◆ **Work order**
For each line below that contains the string "code", copy that line.

◆ **Provided records**

(** * RakshakAI: the real-time call pipeline, embedded and verified

    A shallow embedding of the backend services of RakshakAI
    ([backend/services/threat_analyzer.py], [intelligence_extractor.py],
    [bait_agent.py], [audio_processor.py], [evidence_packager.py],
    [core/config.py] and the WebSocket endpoint and handlers of
    [backend/api/main.py]), followed by the properties of the pipeline
    stated against it.

    Conventions of the embedding.
    - Python [float]s are rationals ([Q]): a literal denotes its decimal
      value and [+], [*], [/] are exact.  [round(x, 3)] is [round3].
    - Python [str] is [string]; the text is taken to be ASCII, so
      [lower()], [\d], [\s], [\w] and [re.IGNORECASE] are the ASCII ones.
    - A Python [dict] used as a registry is a [gmap string _]; a [dict]
      iterated in insertion order is an association list.
    - External engines (base64, webrtcvad, numpy/librosa feature
      extraction, Whisper, the pickled classifier, the WebSocket, the
      random reply choice, SHA-256 and [json.dumps]) are variables of
      the section that uses them.
    - In [bait_agent.py] the call [state.transcript_history.append]
      of [process_caller_input] that records the agent's turn lacks
      its closing parenthesis; it is read as closed where the
      dictionary ends, before the delay. *)

From Stdlib Require Import QArith Qround Lqa.
From Stdlib Require Import Ascii String.
From stdpp Require Import gmap strings list fin_maps.

Local Open Scope string_scope.
Local Open Scope list_scope.

(** ** Text: the fragment of [str] the services use *)

Module Text.

Definition code (c : ascii) : nat := nat_of_ascii c.

Definition between (lo hi : nat) (c : ascii) : bool :=
  (lo <=? code c)%nat && (code c <=? hi)%nat.

Definition is_digit : ascii -> bool := between 48 57.
Definition is_upper : ascii -> bool := between 65 90.
Definition is_lower : ascii -> bool := between 97 122.
Definition is_alpha (c : ascii) : bool := is_upper c || is_lower c.
Definition is_alnum (c : ascii) : bool := is_alpha c || is_digit c.

(** [\w] *)
Definition is_word (c : ascii) : bool := is_alnum c || (code c =? 95)%nat.

(** [str.isspace], which is also [\s] *)
Definition is_space (c : ascii) : bool :=
  between 9 13 c || between 28 32 c.

Definition lower_char (c : ascii) : ascii :=
  if is_upper c then ascii_of_nat (code c + 32) else c.

Definition upper_char (c : ascii) : ascii :=
  if is_lower c then ascii_of_nat (code c - 32) else c.

Definition swapcase (c : ascii) : ascii :=
  if is_upper c then lower_char c else upper_char c.

Definition chars : string -> list ascii := list_ascii_of_string.
Definition str : list ascii -> string := string_of_list_ascii.

(** [s.lower()] *)
Definition lower (s : string) : string := str (map lower_char (chars s)).

Fixpoint starts_with (p s : list ascii) : bool :=
  match p, s with
  | [], _ => true
  | _ :: _, [] => false
  | a :: p', b :: s' => Ascii.eqb a b && starts_with p' s'
  end.

Fixpoint contains_chars (needle hay : list ascii) : bool :=
  starts_with needle hay ||
  match hay with
  | [] => false
  | _ :: hay' => contains_chars needle hay'
  end.

(** [needle in hay] *)
Definition contains (needle hay : string) : bool :=
  contains_chars (chars needle) (chars hay).

(** [s.split()]: the maximal runs of non-blank characters. *)
Fixpoint split_ws (cur : list ascii) (s : list ascii) : list string :=
  match s with
  | [] => match cur with [] => [] | _ => [str (rev cur)] end
  | c :: s' =>
      if is_space c
      then match cur with
           | [] => split_ws [] s'
           | _ => str (rev cur) :: split_ws [] s'
           end
      else split_ws (c :: cur) s'
  end.

Definition split (s : string) : list string := split_ws [] (chars s).

(** [s.replace(old, new)] for a non-empty [old]: a scan from the left,
    [skip] counting the characters of an occurrence already replaced. *)
Fixpoint replace_chars (old new : list ascii) (skip : nat) (s : list ascii)
  : list ascii :=
  match s with
  | [] => []
  | c :: s' =>
      match skip with
      | S n => replace_chars old new n s'
      | O =>
          if starts_with old s
          then new ++ replace_chars old new (pred (length old)) s'
          else c :: replace_chars old new 0 s'
      end
  end.

Definition replace (old new s : string) : string :=
  str (replace_chars (chars old) (chars new) 0 (chars s)).

(** [re.sub(r'\D', '', s)] *)
Definition digits_of (s : string) : string := str (filter is_digit (chars s)).

(** [s[:n]] and [s[-n:]] for [0 < n]. *)
Definition first_n (n : nat) (s : string) : string := str (take n (chars s)).
Definition last_n (n : nat) (s : string) : string :=
  str (drop (length (chars s) - n) (chars s)).

Definition len (s : string) : nat := length (chars s).

End Text.

(** ** A backtracking matcher for the fragment of [re] the services use

    Ordered alternation and greedy bounded or unbounded repetition, with
    a success continuation, as in Python's engine.  Every repeated body
    of the patterns below consumes at least one character and no pattern
    matches the empty string. *)

Module Re.

Inductive regex :=
| Eps
| Cls (p : ascii -> bool)
| Cat (r1 r2 : regex)
| Alt (r1 r2 : regex)
| Rep (r : regex) (lo : nat) (hi : option nat)
| WordB
| Bol
| Eol.

Record cursor := Cursor {
  prev : option ascii;
  rest : list ascii;
  consumed : nat
}.

Definition word_at (c : option ascii) : bool :=
  match c with Some x => Text.is_word x | None => false end.

Fixpoint rep_match (step : (cursor -> option cursor) -> cursor -> option cursor)
    (lo n : nat) (k : cursor -> option cursor) (c : cursor) : option cursor :=
  match n with
  | O => if (lo =? 0)%nat then k c else None
  | S n' =>
      match step (rep_match step (pred lo) n' k) c with
      | Some c' => Some c'
      | None => if (lo =? 0)%nat then k c else None
      end
  end.

Fixpoint run (ic : bool) (r : regex) (k : cursor -> option cursor)
    (c : cursor) : option cursor :=
  match r with
  | Eps => k c
  | Cls p =>
      match rest c with
      | x :: xs =>
          if p x || (ic && p (Text.swapcase x))
          then k (Cursor (Some x) xs (S (consumed c)))
          else None
      | [] => None
      end
  | Cat r1 r2 => run ic r1 (run ic r2 k) c
  | Alt r1 r2 =>
      match run ic r1 k c with
      | Some c' => Some c'
      | None => run ic r2 k c
      end
  | Rep r' lo hi =>
      let n := match hi with
               | Some h => h
               | None => (lo + length (rest c))%nat
               end in
      rep_match (run ic r') lo n k c
  | WordB =>
      if xorb (word_at (prev c)) (word_at (head (rest c))) then k c else None
  | Bol => match prev c with None => k c | Some _ => None end
  | Eol =>
      match rest c with
      | [] => k c
      | [x] => if (Text.code x =? 10)%nat then k c else None
      | _ => None
      end
  end.

(** The match that starts exactly here, if any: its length. *)
Definition match_here (ic : bool) (r : regex) (p : option ascii)
    (s : list ascii) : option nat :=
  consumed <$> run ic r Some (Cursor p s 0).

(** [pattern.finditer]: leftmost matches, not overlapping; each with
    its start offset. *)
Fixpoint scan (ic : bool) (r : regex) (skip pos : nat) (p : option ascii)
    (s : list ascii) : list (nat * string) :=
  match s with
  | [] => []
  | x :: xs =>
      match skip with
      | S n => scan ic r n (S pos) (Some x) xs
      | O =>
          match match_here ic r p s with
          | Some n =>
              (pos, Text.str (take n s)) :: scan ic r (pred n) (S pos) (Some x) xs
          | None => scan ic r 0 (S pos) (Some x) xs
          end
      end
  end.

Record pattern := Pattern { expr : regex; ignorecase : bool }.

Definition finditer (p : pattern) (s : string) : list (nat * string) :=
  scan (ignorecase p) (expr p) 0 0 None (Text.chars s).

(** [pattern.findall] of a pattern without groups. *)
Definition findall (p : pattern) (s : string) : list string :=
  snd <$> finditer p s.

(** [pattern.match(s)] as a truth value. *)
Definition matches (p : pattern) (s : string) : bool :=
  bool_decide (is_Some (match_here (ignorecase p) (expr p) None (Text.chars s))).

◆ **Response box**
Definition code (c : ascii) : nat := nat_of_ascii c.
  (lo <=? code c)%nat && (code c <=? hi)%nat.
Definition is_word (c : ascii) : bool := is_alnum c || (code c =? 95)%nat.
  if is_upper c then ascii_of_nat (code c + 32) else c.
  if is_lower c then ascii_of_nat (code c - 32) else c.
      | [x] => if (Text.code x =? 10)%nat then k c else None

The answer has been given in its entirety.